It is almost incredible to think a web developer would enable directory browsing on a public-facing website and store their database backups in that very same folder.
Yet, that is what the Australian Red Cross Blood Donor service web developers did, resulting in about 550,000 donor's confidential information being exposed last month.
It is even more incredible to think this would happen and then happen again. Yet, this is exactly what has transpired in the case of global recruitment firm Michael Page.
Not only did Michael Page's web developers repeat the same mistake - enabling directory browsing on a public-facing website and saving database backups to it - but they continued to do so after the news of the Australian Red Cross Blood Donor data leak emerged.
This author can only shake his head in dismay and suggest the same lack of personal diligence and commitment to quality solutions by the individuals responsible also leads them to not pay attention to news about their field.

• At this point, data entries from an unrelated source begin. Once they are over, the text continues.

(** * nanopolish_anchor: anchors between reference, read and event coordinates

    A shallow embedding of [src/nanopolish_anchor.cpp]:
    - [match_read_to_reference_anchors], the walk over one alignment
      record's CIGAR that samples the read-base coordinate at every
      [stride]-th reference base of a region;
    - [build_input_for_region], which turns the sampled coordinates of every
      read into event anchors and alternative sequences and transposes them
      into anchored columns.

    Conventions.  A C++ [int] is a [Z]; signed overflow is undefined in C++
    and the theorems that need it assume the values stay in range.  The
    conversions to [uint32_t] and [size_t] are written out as reductions
    modulo [2^32] and [2^64].  [std::vector] is a [list] with stdpp's lookup
    [!!], insert [<[i:=x]>], [resize] and [replicate].  [std::string] is a
    [list ascii].  A failed [assert], a thrown exception and undefined
    behaviour (division by zero, indexing past the end of a vector) are all
    [None]. *)

From Stdlib Require Import ZArith Ascii String Lia.
From stdpp Require Import base option list numbers sorting.

Local Open Scope Z_scope.

(** ** Machine integers *)

Definition INT_MAX : Z := 2 ^ 31 - 1.

(** Conversion of a value to [uint32_t]. *)
Definition to_uint32 (z : Z) : Z := z mod 2 ^ 32.

(** Conversion of a value to [size_t] (LP64). *)
Definition to_size_t (z : Z) : Z := z mod 2 ^ 64.

(** Conversion of a [size_t] value to [int]. *)
Definition to_int (z : Z) : Z := (z + 2 ^ 31) mod 2 ^ 32 - 2 ^ 31.
(** * Smart Bookmark App: the client-side reconciliation of the bookmark list

    A shallow embedding of [src/components/bookmarks/BookmarkList.tsx],
    [BookmarkItem.tsx], [AddBookmarkForm.tsx] and [src/app/page.tsx]
    (the dashboard page that wires the add form next to the list).

    React state is modelled by explicit state passing: a [useState] cell is
    a record field, a functional updater [setBookmarks(prev => ...)] is a
    function on the held list.  The Supabase client is an external
    collaborator; what it answers is an input of the model. *)

From stdpp Require Import strings list.

Open Scope string_scope.
Open Scope list_scope.

(** ** Data model *)

(** [interface Bookmark] of BookmarkList.tsx. *)
Record Bookmark := mkBookmark {
  id : string;
  user_id : string;
  title : string;
  url : string;
  created_at : string
}.

(** The payload of a [postgres_changes] event.  The handler reads
    [payload.eventType], [payload.new] and [payload.old.id]. *)
Record Payload := mkPayload {
  eventType : string;
  new : Bookmark;
  old : Bookmark
}.

(** The ids of a held sequence, in order. *)
Definition ids (l : list Bookmark) : list string := map id l.

(** ** The three updaters of the change-feed handler *)

Module Reconciler.

(** INSERT branch:
    [prev => { const exists = prev.some(b => b.id === payload.new.id);
               if (exists) return prev; return [payload.new, ...prev] }] *)
Definition applyAdded (r : Bookmark) (prev : list Bookmark) : list Bookmark :=
  let exists_ := existsb (fun b => String.eqb (id b) (id r)) prev in
  if exists_ then prev else r :: prev.

(** DELETE branch: [prev => prev.filter(b => b.id !== payload.old.id)] *)
Definition applyRemoved (old_id : string) (prev : list Bookmark) : list Bookmark :=
  List.filter (fun b => negb (String.eqb (id b) old_id)) prev.

(** UPDATE branch:
    [prev => prev.map(b => b.id === payload.new.id ? payload.new : b)] *)
Definition applyReplaced (r : Bookmark) (prev : list Bookmark) : list Bookmark :=
  map (fun b => if String.eqb (id b) (id r) then r else b) prev.

(** The callback given to [.on('postgres_changes', ...)]: an if / else-if
    chain on [payload.eventType]; any other event type changes nothing. *)
Definition handleRealtimeEvent (payload : Payload) (prev : list Bookmark)
  : list Bookmark :=
  if String.eqb (eventType payload) "INSERT" then applyAdded (new payload) prev
  else if String.eqb (eventType payload) "DELETE" then applyRemoved (id (old payload)) prev
  else if String.eqb (eventType payload) "UPDATE" then applyReplaced (new payload) prev
  else prev.

(** Events are handled one at a time, in delivery order. *)
Definition deliver (events : list Payload) (prev : list Bookmark) : list Bookmark :=
  fold_left (fun acc p => handleRealtimeEvent p acc) events prev.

In essentially a play-by-play repeat of the last month's breach, a security investigator trawling the web for web servers with directory browsing enabled came across Michael Page's site. Just as before, this site included database backups.
In this case, the backups held over 30Gb of raw data from global job seekers, representing millions of unique individuals, and included their name, email address, telephone number, location, employment field, current job, and cover letters.
Of course, as with the Australian Red Cross, there is no telling how many people had previously discovered this data and downloaded it previously.
It would be a reasonable prediction we are going to see this very same story again in the near future.
We have this one individual who has now single-handedly identified the same flaw with two websites and is most certainly continuing his probing, and we can suggest others will be using the same technique.
To be explicit, this data has not been exposed by exploiting any security vulnerability in a server or software, or via any social engineering or trickery. The simple fact is irresponsible web developers and systems administrators exposed data by a lack of diligence and vigilance. They enabled directory browsing on a public facing website and worse, they saved database backups to this very same public-facing directory browsing-enabled website.
In the case of Michael Page's data leak, Capgemini continued this practice despite reports of the Australian Red Cross data breach and how it occurred.